Task statement:
I need each line of the entries below that includes the string "gmap".

Listed entries:
--- START ---

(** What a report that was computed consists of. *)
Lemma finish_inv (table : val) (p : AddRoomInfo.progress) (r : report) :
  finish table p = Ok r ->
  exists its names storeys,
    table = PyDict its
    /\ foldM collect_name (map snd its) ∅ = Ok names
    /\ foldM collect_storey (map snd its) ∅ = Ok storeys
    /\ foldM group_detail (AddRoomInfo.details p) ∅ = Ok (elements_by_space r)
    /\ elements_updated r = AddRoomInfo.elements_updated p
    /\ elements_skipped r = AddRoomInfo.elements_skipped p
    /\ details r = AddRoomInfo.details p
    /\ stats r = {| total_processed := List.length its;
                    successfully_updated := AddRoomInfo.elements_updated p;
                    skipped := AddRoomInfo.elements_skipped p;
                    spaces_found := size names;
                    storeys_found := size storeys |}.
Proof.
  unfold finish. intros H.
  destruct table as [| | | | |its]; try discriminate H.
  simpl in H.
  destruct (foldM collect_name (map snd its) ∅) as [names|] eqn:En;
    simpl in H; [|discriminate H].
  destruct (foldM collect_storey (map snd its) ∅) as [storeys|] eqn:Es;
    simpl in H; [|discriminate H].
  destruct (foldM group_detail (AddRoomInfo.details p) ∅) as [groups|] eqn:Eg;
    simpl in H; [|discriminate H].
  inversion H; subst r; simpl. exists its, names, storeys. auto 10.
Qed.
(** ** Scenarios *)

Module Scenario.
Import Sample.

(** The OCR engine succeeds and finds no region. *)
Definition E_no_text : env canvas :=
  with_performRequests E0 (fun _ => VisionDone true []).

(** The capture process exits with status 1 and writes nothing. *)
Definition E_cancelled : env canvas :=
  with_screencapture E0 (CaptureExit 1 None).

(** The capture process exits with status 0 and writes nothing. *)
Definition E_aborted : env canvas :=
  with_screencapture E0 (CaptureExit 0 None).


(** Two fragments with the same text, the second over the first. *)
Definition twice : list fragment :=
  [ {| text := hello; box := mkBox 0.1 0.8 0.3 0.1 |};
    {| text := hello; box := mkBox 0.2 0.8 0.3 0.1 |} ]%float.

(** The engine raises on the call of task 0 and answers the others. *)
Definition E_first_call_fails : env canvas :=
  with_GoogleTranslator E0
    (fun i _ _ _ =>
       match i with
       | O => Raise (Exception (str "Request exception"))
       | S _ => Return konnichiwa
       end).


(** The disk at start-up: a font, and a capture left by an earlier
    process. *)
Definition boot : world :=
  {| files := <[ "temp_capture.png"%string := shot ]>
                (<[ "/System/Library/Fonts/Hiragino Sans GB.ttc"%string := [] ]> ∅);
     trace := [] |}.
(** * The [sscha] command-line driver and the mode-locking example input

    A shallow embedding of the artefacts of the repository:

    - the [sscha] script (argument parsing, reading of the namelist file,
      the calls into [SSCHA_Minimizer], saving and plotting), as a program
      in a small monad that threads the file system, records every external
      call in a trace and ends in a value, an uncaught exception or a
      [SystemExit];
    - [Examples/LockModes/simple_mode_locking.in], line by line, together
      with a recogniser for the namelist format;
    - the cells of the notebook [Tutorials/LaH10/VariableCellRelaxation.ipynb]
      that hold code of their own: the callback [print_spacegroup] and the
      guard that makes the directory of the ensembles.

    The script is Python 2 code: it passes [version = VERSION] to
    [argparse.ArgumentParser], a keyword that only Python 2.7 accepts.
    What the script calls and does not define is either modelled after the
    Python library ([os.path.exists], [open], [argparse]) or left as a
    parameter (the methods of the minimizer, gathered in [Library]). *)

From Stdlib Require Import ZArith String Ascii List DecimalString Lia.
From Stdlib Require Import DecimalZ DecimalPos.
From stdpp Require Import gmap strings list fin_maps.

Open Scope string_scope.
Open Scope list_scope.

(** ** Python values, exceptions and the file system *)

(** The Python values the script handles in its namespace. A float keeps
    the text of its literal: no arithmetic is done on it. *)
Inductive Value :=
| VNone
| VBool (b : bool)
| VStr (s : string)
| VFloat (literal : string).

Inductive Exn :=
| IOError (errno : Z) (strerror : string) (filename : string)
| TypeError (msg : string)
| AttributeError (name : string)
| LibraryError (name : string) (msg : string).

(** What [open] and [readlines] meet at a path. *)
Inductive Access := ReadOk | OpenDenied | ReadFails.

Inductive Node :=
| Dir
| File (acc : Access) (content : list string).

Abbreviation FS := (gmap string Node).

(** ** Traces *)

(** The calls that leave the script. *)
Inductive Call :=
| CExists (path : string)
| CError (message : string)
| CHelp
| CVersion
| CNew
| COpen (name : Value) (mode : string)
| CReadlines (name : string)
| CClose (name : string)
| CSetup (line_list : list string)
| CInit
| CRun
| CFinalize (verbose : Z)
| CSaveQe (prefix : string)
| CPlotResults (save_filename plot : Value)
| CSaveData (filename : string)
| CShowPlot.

--- END ---

Final answer:
From stdpp Require Import gmap strings list fin_maps.
Abbreviation FS := (gmap string Node).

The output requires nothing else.